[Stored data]
(* ===== verification/NetAddr.v ===== *)
(** * Network addresses in text

    [IpAddr] and [SocketAddr] as the command line, the C interface and the
    relay's configuration read and print them: the grammar of the standard
    library's [FromStr] implementations (a recursive-descent reader that
    restores its position when an alternative fails) and the [Display] of
    addresses.  The flow label and scope of an IPv6 address are read but not
    represented. *)

From S2P Require Import Prelude.
From S2P Require Import Text.
From S2P Require Import Transport.
From stdpp Require Import strings list.
#[local] Open Scope Z_scope.

(** ** Reading *)

(** A reader returns a value and the rest of the input. *)
Definition reader (A : Type) : Type := list Z → option (A * list Z).

#[local] Instance reader_ret : MRet reader := λ A a s, Some (a, s).
#[local] Instance reader_bind : MBind reader := λ A B f r s,
  match r s with Some (a, s) => f a s | None => None end.

Definition read_given_char (c : Z) : reader unit := λ s,
  match s with b :: s => if b =? c then Some (tt, s) else None | [] => None end.

(** [char::to_digit(radix)] *)
Definition to_digit (radix b : Z) : option Z :=
  let d :=
    if byte_in 48 57 b then b - 48 else if byte_in 97 102 b then b - 87
    else if byte_in 65 70 b then b - 55 else 99 in
  if d <? radix then Some d else None.

Fixpoint span_digits (radix : Z) (s : list Z) : list Z * list Z :=
  match s with
  | [] => ([], [])
  | b :: s' =>
      match to_digit radix b with
      | Some d => let '(ds, rest) := span_digits radix s' in (d :: ds, rest)
      | None => ([], s)
      end
  end.

(** [max] is the largest value of the integer type read. *)
Definition read_number (radix max : Z) (max_digits : option nat) (allow_zero_prefix : bool) :
    reader Z := λ s,
  let '(ds, rest) := span_digits radix s in
  let result := foldl (λ acc d, acc * radix + d) 0 ds in
  let has_leading_zero := match ds with d :: _ => d =? 0 | [] => false end in
  if match max_digits with Some m => (m <? length ds)%nat | None => false end then None
  else if (length ds =? 0)%nat then None
  else if negb allow_zero_prefix && has_leading_zero && (1 <? length ds)%nat then None
  else if max <? result then None
  else Some (result, rest).

(** The separator comes before every item but the first. *)
Definition read_separator {A} (sep : Z) (index : nat) (inner : reader A) : reader A :=
  match index with O => inner | S _ => _ ← read_given_char sep; inner end.

Definition read_octet (i : nat) : reader Z :=
  read_separator 46 i (read_number 10 255 (Some 3%nat) false).

Definition read_ipv4_addr : reader (list Z) :=
  a ← read_octet 0; b ← read_octet 1; c ← read_octet 2; d ← read_octet 3; mret [a; b; c; d].

(** [n] groups at most, of which the first has index [i]; the groups read,
    whether they end in an embedded IPv4 address, and the rest. *)
Fixpoint read_groups (n i : nat) (s : list Z) : list Z * bool * list Z :=
  match n with
  | O => ([], false, s)
  | S n =>
      match (match n with O => None | S _ => read_separator 58 i read_ipv4_addr s end) with
      | Some (v4, rest) =>
          ([(v4 !!! 0%nat) * 256 + v4 !!! 1%nat; (v4 !!! 2%nat) * 256 + v4 !!! 3%nat], true, rest)
      | None =>
          match read_separator 58 i (read_number 16 65535 (Some 4%nat) true) s with
          | Some (g, rest) =>
              let '(gs, ipv4, rest) := read_groups n (S i) rest in (g :: gs, ipv4, rest)
          | None => ([], false, s)
          end
      end
  end.

(** The groups after [::], which stands for at least one group. *)
Definition read_ipv6_tail (head : list Z) : reader (list Z) := λ s,
  let '(tail, _, s) := read_groups (8 - (length head + 1)) 0 s in
  Some (head ++ replicate (8 - length head - length tail) 0 ++ tail, s).

Definition read_ipv6_addr : reader (list Z) := λ s,
  let '(head, head_ipv4, s) := read_groups 8 0 s in
  if (length head =? 8)%nat then Some (head, s)
  else if head_ipv4 then None
  else
    let rest : reader (list Z) :=
      _ ← read_given_char 58; _ ← read_given_char 58; read_ipv6_tail head in
    rest s.

Definition v6_of_groups (gs : list Z) : IpAddr := V6 (concat (be_bytes 2 <$> gs)).

(** [a.or_else(b)] *)
Definition read_or {A} (a b : reader A) : reader A := λ s,
  match a s with Some r => Some r | None => b s end.

Definition read_ip_addr : reader IpAddr :=
  read_or (a ← read_ipv4_addr; mret (V4 a)) (gs ← read_ipv6_addr; mret (v6_of_groups gs)).

Definition read_port : reader Z := _ ← read_given_char 58; read_number 10 65535 None true.

Definition read_scope_id : reader Z := _ ← read_given_char 37; read_number 10 u32_MAX None true.

Definition read_socket_addr_v4 : reader SocketAddr :=
  ip ← read_ipv4_addr; port ← read_port; mret (mkSocketAddr (V4 ip) port).

Definition read_socket_addr_v6 : reader SocketAddr :=
  _ ← read_given_char 91;
  gs ← read_ipv6_addr;
  _ ← read_or read_scope_id (mret 0);
  _ ← read_given_char 93;
  port ← read_port;
  mret (mkSocketAddr (v6_of_groups gs) port).

(** The whole input has to be read. *)
Definition parse_with {A} (r : reader A) (s : list Z) : option A :=
  match r s with Some (a, []) => Some a | _ => None end.

Definition parse_ip_addr : list Z → option IpAddr := parse_with read_ip_addr.
Definition parse_socket_addr : list Z → option SocketAddr :=
  parse_with (read_or read_socket_addr_v4 read_socket_addr_v6).

(** [format!("{host}:{port}")] *)
Definition host_port (host : list Z) (port : Z) : list Z := host ++ [58] ++ show port.

(** ** Printing IPv4 addresses *)

Definition show_ipv4 (octets : list Z) : list Z :=
  show (octets !!! 0%nat) ++ [46] ++ show (octets !!! 1%nat) ++ [46] ++ show (octets !!! 2%nat)
  ++ [46] ++ show (octets !!! 3%nat).

(** ** Printing IPv6 and socket addresses *)

Definition hex_digit (n : Z) : Z := if n <? 10 then 48 + n else 87 + n.

(** [{:x}] of a 16-bit group *)
Fixpoint show_hex (fuel : nat) (n : Z) : list Z :=
  match fuel with
  | O => []
  | S fuel => (if n <? 16 then [] else show_hex fuel (n / 16)) ++ [hex_digit (n mod 16)]
  end.

Fixpoint v6_groups (octets : list Z) : list Z :=
  match octets with
  | a :: b :: octets => (a * 256 + b) :: v6_groups octets
  | _ => []
  end.

(** The longest run of zero groups, the first of them, as start and length:
    [here] is the run that ends before the [i]-th group. *)
Fixpoint zero_run (groups : list Z) (i : nat) (here best : nat * nat) : nat * nat :=
  match groups with
  | [] => best
  | g :: groups =>
      if g =? 0 then
        let here := ((if (here.2 =? 0)%nat then i else here.1), S here.2) in
        zero_run groups (S i) here (if (best.2 <? here.2)%nat then here else best)
      else zero_run groups (S i) (0, 0)%nat best
  end.

Fixpoint show_groups (groups : list Z) : list Z :=
  match groups with
  | [] => []
  | [g] => show_hex 4 g
  | g :: groups => show_hex 4 g ++ [58] ++ show_groups groups
  end.

Definition show_ipv6 (octets : list Z) : list Z :=
  if decide (take 12 octets = replicate 10 0 ++ [255; 255])
  then ascii_bytes "::ffff:" ++ show_ipv4 (drop 12 octets)
  else
    let groups := v6_groups octets in
    let '(start, len) := zero_run groups 0 (0, 0)%nat (0, 0)%nat in
    if (1 <? len)%nat
    then show_groups (take start groups) ++ [58; 58] ++ show_groups (drop (start + len) groups)
    else show_groups groups.

(** [format!("{addr}")] *)
Definition show_socket_addr (a : SocketAddr) : list Z :=
  match sa_ip a with
  | V4 octets => host_port (show_ipv4 octets) (sa_port a)
  | V6 octets => host_port ([91] ++ show_ipv6 octets ++ [93]) (sa_port a)
  end.

Example show_socket_addr_v6 :
  show_socket_addr (mkSocketAddr (V6 [32; 1; 13; 184; 0; 0; 0; 0; 0; 0; 0; 0; 0; 0; 0; 1]) 80)
  = ascii_bytes "[2001:db8::1]:80".
Proof. reflexivity. Qed.

(** ** Round trips *)

Lemma to_digit_digit b : is_digit b = true → to_digit 10 b = Some (b - 48).
Proof.
  unfold is_digit, to_digit. intros Hb. rewrite Hb.
  unfold byte_in in Hb. apply andb_true_iff in Hb as [?%Z.leb_le ?%Z.leb_le].
  by rewrite (proj2 (Z.ltb_lt _ _)) by lia.
Qed.

Lemma span_digits_app s rest :
  Forall (λ b, is_digit b = true) s →
  match rest with b :: _ => to_digit 10 b = None | [] => True end →
  span_digits 10 (s ++ rest) = ((λ b, b - 48) <$> s, rest).
Proof.
  intros Hs Hr. induction Hs as [|b s Hb _ IH]; cbn.
  - destruct rest as [|b rest]; cbn; [done|by rewrite Hr].
  - rewrite to_digit_digit by done. by rewrite IH.
Qed.

Lemma parse_digits_value max acc s :
  Forall (λ b, is_digit b = true) s →
  ∀ n, parse_digits max acc s = Some n → foldl (λ acc d, acc * 10 + d) acc ((λ b, b - 48) <$> s) = n.
Proof.
  intros Hs. revert acc. induction Hs as [|b s Hb _ IH]; intros acc n; cbn; [congruence|].
  rewrite Hb. destruct (max <? _); [done|]. apply IH.
Qed.

Lemma show_value n : 0 ≤ n → foldl (λ acc d, acc * 10 + d) 0 ((λ b, b - 48) <$> show n) = n.
Proof.
  intros Hn. pose proof (parse_show n n ltac:(lia)) as Hp. pose proof (show_digits n Hn) as Hd.
  eapply (parse_digits_value n 0); [done|].
  destruct (show n) as [|b s]; [done|]. apply Forall_cons in Hd as [Hb _].
  by rewrite parse_digits_head in Hp.
Qed.

(** The first digit of a number of several digits is not zero. *)
Lemma show_fuel_head fuel n :
  0 ≤ n < 2 ^ Z.of_nat fuel →
  match show_fuel fuel n with [] => n = 0 | [b] => b = 48 + n | b :: _ => b ≠ 48 end.
Proof.
  revert n. induction fuel as [|fuel IH]; intros n Hn.
  { change (2 ^ Z.of_nat 0) with 1 in Hn. cbn. lia. }
  rewrite Nat2Z.inj_succ, Z.pow_succ_r in Hn by lia.
  cbn [show_fuel]. destruct (Z.ltb_spec n 10); [done|].
  assert (0 < n / 10 < 2 ^ Z.of_nat fuel) as Hd.
  { pose proof (Z.div_mod n 10 ltac:(lia)). pose proof (Z.mod_pos_bound n 10 ltac:(lia)). lia. }
  specialize (IH (n / 10) ltac:(lia)).
  destruct (show_fuel fuel (n / 10)) as [|b [|b' s]]; cbn; lia.
Qed.

Lemma show_fuel_length fuel n k : 0 ≤ n < 10 ^ Z.of_nat k → (0 < k)%nat → (length (show_fuel fuel n) ≤ k)%nat.
Proof.
  revert n k. induction fuel as [|fuel IH]; intros n k Hn Hk; cbn [show_fuel]; [cbn; lia|].
  destruct (Z.ltb_spec n 10); [cbn; lia|]. rewrite length_app. cbn [length].
  destruct k as [|[|k]]; [lia|change (10 ^ Z.of_nat 1) with 10 in Hn; lia|].
  rewrite Nat2Z.inj_succ, Z.pow_succ_r in Hn by lia.
  specialize (IH (n / 10) (S k)). assert (0 ≤ n / 10 < 10 ^ Z.of_nat (S k)); [|lia].
  pose proof (Z.div_mod n 10 ltac:(lia)). pose proof (Z.mod_pos_bound n 10 ltac:(lia)). lia.
Qed.

(** A printed number that fits is read back, up to the next non-digit. *)
Lemma read_number_show max max_digits zero n rest :
  0 ≤ n ≤ max →
  match max_digits with Some m => (0 < m)%nat ∧ max < 10 ^ Z.of_nat m | None => True end →
  match rest with b :: _ => to_digit 10 b = None | [] => True end →
  read_number 10 max max_digits zero (show n ++ rest) = Some (n, rest).
Proof.
  intros Hn Hm Hr. unfold read_number. rewrite span_digits_app; [|apply show_digits; lia|done].
  rewrite show_value, length_fmap by lia.
  assert (match max_digits with Some m => (m <? length (show n))%nat | None => false end = false) as ->.
  { destruct max_digits as [m|]; [|done]. apply Nat.ltb_ge. apply show_fuel_length; lia. }
  assert (0 ≤ n < 2 ^ Z.of_nat (S (Z.to_nat (Z.log2 n)))) as Hlog.
  { rewrite Nat2Z.inj_succ, Z2Nat.id by apply Z.log2_nonneg.
    destruct (Z.eq_dec n 0) as [->|]; [done|]. pose proof (Z.log2_spec n ltac:(lia)). lia. }
  pose proof (show_fuel_head _ _ Hlog) as Hhd. fold (show n) in Hhd.
  rewrite (proj2 (Z.ltb_ge _ _)) by lia.
  pose proof (show_fuel_nonempty (Z.to_nat (Z.log2 n)) n) as Hne. fold (show n) in Hne.
  destruct (show n) as [|b [|b' s]]; [done| |]; cbn.
  - by rewrite andb_false_r.
  - rewrite (proj2 (Z.eqb_neq _ _)) by lia. by rewrite andb_false_r.
Qed.

Lemma read_ipv4_show octets rest :
  length octets = 4%nat → bytes octets →
  match rest with b :: _ => to_digit 10 b = None | [] => True end →
  read_ipv4_addr (show_ipv4 octets ++ rest) = Some (octets, rest).
Proof.
  intros Hl Hb Hr. destruct octets as [|a [|b [|c [|d [|]]]]]; try discriminate Hl.
  unfold bytes in Hb. rewrite !Forall_cons in Hb. destruct Hb as (Ha & Hb & Hc & Hd & _).
  unfold u8 in *. unfold read_ipv4_addr, show_ipv4. cbn [lookup_total list_lookup_total].
  rewrite <- !app_assoc.
  unfold read_octet, read_separator, mbind, reader_bind, mret, reader_ret.
  rewrite read_number_show by (done || lia). cbn [app read_given_char Z.eqb Pos.eqb].
  rewrite read_number_show by (done || lia). cbn [app read_given_char Z.eqb Pos.eqb].
  rewrite read_number_show by (done || lia). cbn [app read_given_char Z.eqb Pos.eqb].
  by rewrite read_number_show by (done || lia).
Qed.

(** A printed IPv4 endpoint is read back. *)
Lemma parse_host_port_v4 octets port :
  length octets = 4%nat → bytes octets → u16 port →
  parse_socket_addr (host_port (show_ipv4 octets) port) = Some (mkSocketAddr (V4 octets) port).
Proof.
  intros Hl Hb Hp. unfold parse_socket_addr, parse_with, read_or, host_port, read_socket_addr_v4,
    read_port, mbind, reader_bind, mret, reader_ret.
  rewrite read_ipv4_show by done. cbn [app read_given_char Z.eqb Pos.eqb].
  rewrite <- (app_nil_r (show port)). rewrite read_number_show by (done || ulia). done.
Qed.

- Goal of the exercise
Working from the records above, write out verbatim only the lines from the line containing "(** ** Reading *)" through the line containing "(** The separator".

- Answer to this problem
(** ** Reading *)

(** A reader returns a value and the rest of the input. *)
Definition reader (A : Type) : Type := list Z → option (A * list Z).

#[local] Instance reader_ret : MRet reader := λ A a s, Some (a, s).
#[local] Instance reader_bind : MBind reader := λ A B f r s,
  match r s with Some (a, s) => f a s | None => None end.

Definition read_given_char (c : Z) : reader unit := λ s,
  match s with b :: s => if b =? c then Some (tt, s) else None | [] => None end.

(** [char::to_digit(radix)] *)
Definition to_digit (radix b : Z) : option Z :=
  let d :=
    if byte_in 48 57 b then b - 48 else if byte_in 97 102 b then b - 87
    else if byte_in 65 70 b then b - 55 else 99 in
  if d <? radix then Some d else None.

Fixpoint span_digits (radix : Z) (s : list Z) : list Z * list Z :=
  match s with
  | [] => ([], [])
  | b :: s' =>
      match to_digit radix b with
      | Some d => let '(ds, rest) := span_digits radix s' in (d :: ds, rest)
      | None => ([], s)
      end
  end.

(** [max] is the largest value of the integer type read. *)
Definition read_number (radix max : Z) (max_digits : option nat) (allow_zero_prefix : bool) :
    reader Z := λ s,
  let '(ds, rest) := span_digits radix s in
  let result := foldl (λ acc d, acc * radix + d) 0 ds in
  let has_leading_zero := match ds with d :: _ => d =? 0 | [] => false end in
  if match max_digits with Some m => (m <? length ds)%nat | None => false end then None
  else if (length ds =? 0)%nat then None
  else if negb allow_zero_prefix && has_leading_zero && (1 <? length ds)%nat then None
  else if max <? result then None
  else Some (result, rest).

(** The separator comes before every item but the first. *)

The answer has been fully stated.